Figure 5Area-proportional Venn diagram showing the overlap between species formed in GECKO-A for n-octane and α-pinene oxidation, and species present in our database. Here, “known knowns” reflect compounds that are formed in GECKO-A for which measurements are available. “Known unknowns” represent chemicals that are formed in GECKO-A for which no measurements are available. “Unknown unknowns” represent species that could be formed from the oxidation of other primary emissions besides n-octane and α-pinene but are not considered in this diagram, and they may also represent compounds that are formed through mechanisms that are currently unknown to/not considered in GECKO-A.


Figure 6Frequency plots comparing the functionalization of compounds within the GECKO-A mechanism of n-octane and α-pinene oxidation, a database of anthropogenic emissions (Carter, 2015), and the compounds present in our kinetic database. (a) Functional groups such as ethers and esters are overrepresented within this database compared with GECKO-A, whereas other functional groups (e.g. nitrates, peroxy acyl nitrates, and hydroperoxides) are very poorly represented. (b) A mismatch is demonstrated between the number of functional groups per molecule in GECKO-A and that of the compounds found in this database. Better agreement is observed in both cases compared with primary emissions profiles.

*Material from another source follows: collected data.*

(** Collecting over entries with distinct keys finds what a lookup finds. *)
Lemma collect_fields_lookup {V} st (decode : bytes → option V) l id :
  NoDup l.*1 →
  collect_fields st decode l !! id =
  (b ← list_to_map (M := gmap ProprietaryKey bytes) l !! prop_key st (id_serialize id);
   decode b).
Proof.
  unfold collect_fields. induction l as [|[k b] l IH] using rev_ind; intros Hnd; simpl.
  - by rewrite !lookup_empty.
  - rewrite fmap_app, NoDup_app in Hnd. destruct Hnd as (Hnd & Hdisj & _).
    rewrite foldl_app. simpl. specialize (IH Hnd).
    assert (k ∉ l.*1) as Hk. { intros Hin. apply (Hdisj k Hin). simpl. by left. }
    assert (list_to_map (M := gmap ProprietaryKey bytes) (l ++ [(k, b)]) =
            <[k := b]> (list_to_map l)) as ->.
    { rewrite list_to_map_snoc by done. done. }
    destruct (cast k st) as [kb|] eqn:Hcast.
    + apply cast_some in Hcast as ->. destruct (id_deserialize kb) as [id'|] eqn:Hid.
      * apply id_canonical in Hid as ->. destruct (decide (id' = id)) as [->|Hne].
        -- rewrite lookup_insert_eq. simpl. destruct (decode b) eqn:Hd.
           { by rewrite lookup_insert_eq. }
           rewrite IH. rewrite not_elem_of_list_to_map_1 by done. done.
        -- rewrite lookup_insert_ne.
           { destruct (decode b); [|done]. by rewrite lookup_insert_ne. }
           intros [= Heq]. apply Hne.
           apply (f_equal id_deserialize) in Heq. rewrite !id_roundtrip in Heq. congruence.
      * rewrite lookup_insert_ne; [done|]. intros [= ->]. by rewrite id_roundtrip in Hid.
    + rewrite lookup_insert_ne; [done|]. intros ->.
      assert (cast (prop_key st (id_serialize id)) st = Some (id_serialize id)) as Hc
        by (by apply cast_some). congruence.
Qed.

Lemma prop_iter_spec (m : gmap ProprietaryKey bytes) :
  NoDup (prop_iter m).*1 ∧ list_to_map (M := gmap ProprietaryKey bytes) (prop_iter m) = m.
Proof.
  assert (prop_iter m ≡ₚ map_to_list m) as Hp by apply sort_by_perm.
  assert (NoDup (prop_iter m).*1) as Hnd
    by (rewrite Hp; apply NoDup_fst_map_to_list).
  split; [done|]. rewrite (list_to_map_proper (prop_iter m) (map_to_list m)) by done.
  apply list_to_map_to_list.
Qed.

Lemma all_signing_commitments_lookup i id :
  all_signing_commitments i !! id = signing_commitments id i.
Proof.
  destruct (prop_iter_spec (in_proprietary i)) as [Hnd Hmap].
  unfold all_signing_commitments, signing_commitments. by rewrite collect_fields_lookup, Hmap.
Qed.
Lemma all_partial_signatures_lookup i id :
  all_partial_signatures i !! id = partial_signature id i.
Proof.
  destruct (prop_iter_spec (in_proprietary i)) as [Hnd Hmap].
  unfold all_partial_signatures, partial_signature. by rewrite collect_fields_lookup, Hmap.
Qed.

Lemma id_serialize_ne (a b : Identifier) st :
  a ≠ b → prop_key st (id_serialize a) ≠ prop_key st (id_serialize b).
Proof.
  intros Hab [= Heq]. apply Hab. apply (f_equal id_deserialize) in Heq.
  rewrite !id_roundtrip in Heq. congruence.
Qed.

(** Writing one field of an input: [i'] differs from [i] in nothing but its
    proprietary map, and there not in the eth tweak. *)
Definition same_spend (i i' : PsbtInput) : Prop :=
  witness_utxo i' = witness_utxo i ∧ eth_address i' = eth_address i ∧
  sighash_type i' = sighash_type i ∧ tap_key_sig i' = tap_key_sig i ∧
  final_script_witness i' = final_script_witness i.

Lemma set_signing_commitment_spec id c i i' :
  set_signing_commitment id c i = Ok i' →
  same_spend i i' ∧ signing_commitments id i' = Some c ∧
  (∀ id', id' ≠ id → signing_commitments id' i' = signing_commitments id' i) ∧
  (∀ id', partial_signature id' i' = partial_signature id' i).
Proof.
  intros Hset. unfold set_signing_commitment in Hset. rinv1 Hset.
  injection Hset as <-. apply expect_ok in E.
  unfold same_spend, eth_address, signing_commitments, partial_signature. simpl. split_and!; try done.
  - by rewrite lookup_insert_ne.
  - rewrite lookup_insert_eq. simpl. by apply sc_roundtrip.
  - intros id' Hne. rewrite lookup_insert_ne; [done|]. by apply id_serialize_ne.
  - intros id'. by rewrite lookup_insert_ne.
Qed.

Lemma set_partial_signature_spec id s i :
  same_spend i (set_partial_signature id s i) ∧
  partial_signature id (set_partial_signature id s i) = Some s ∧
  (∀ id', id' ≠ id →
     partial_signature id' (set_partial_signature id s i) = partial_signature id' i) ∧
  (∀ id', signing_commitments id' (set_partial_signature id s i) = signing_commitments id' i).
Proof.
  unfold same_spend, eth_address, signing_commitments, partial_signature. simpl. split_and!; try done.
  - by rewrite lookup_insert_ne.
  - rewrite lookup_insert_eq. simpl. apply ss_roundtrip.
  - intros id' Hne. rewrite lookup_insert_ne; [done|]. by apply id_serialize_ne.
  - intros id'. by rewrite lookup_insert_ne.
Qed.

Figure 5 shows the overlap between the current database and the n-octane and α-pinene products predicted by GECKO-A in terms of individual organic product species (Valorso et al., 2011). The area of each curve in this diagram is proportional to the number of species contained within it. It is clear from this comparison that the number of species that have been studied so far is very small compared with the total number of species produced in the oxidation of these quite structurally simple primary emissions. Furthermore, the overlap between the species studied and the GECKO-A output is vanishingly small. Under the proviso that the GECKO-A mechanism is representative of the state of the knowledge in atmospheric chemistry, species that occupy this overlap region can be regarded as the “known knowns” of atmospheric chemistry, i.e. the species that are known to be produced and have known rate coefficients. When known primary emissions are subjected to the rules of atmospheric chemistry known to GECKO-A, the species that do not overlap with our database are considered as “known unknowns”. The area that falls outside these curves is expected to be vast, and it relates to all species that are formed from all primary emissions that do not overlap with the product distribution of α-pinene, n-octane, or our database. We consider this area to represent “unknown unknowns” in atmospheric chemistry. By this definition, the size of this area cannot be known, but it is anticipated that it is very large, especially when all known and unknown primary emissions are included, and when it is acknowledged that there may be many unusual or exceptional product formation pathways that are currently unknown to the GECKO-A model.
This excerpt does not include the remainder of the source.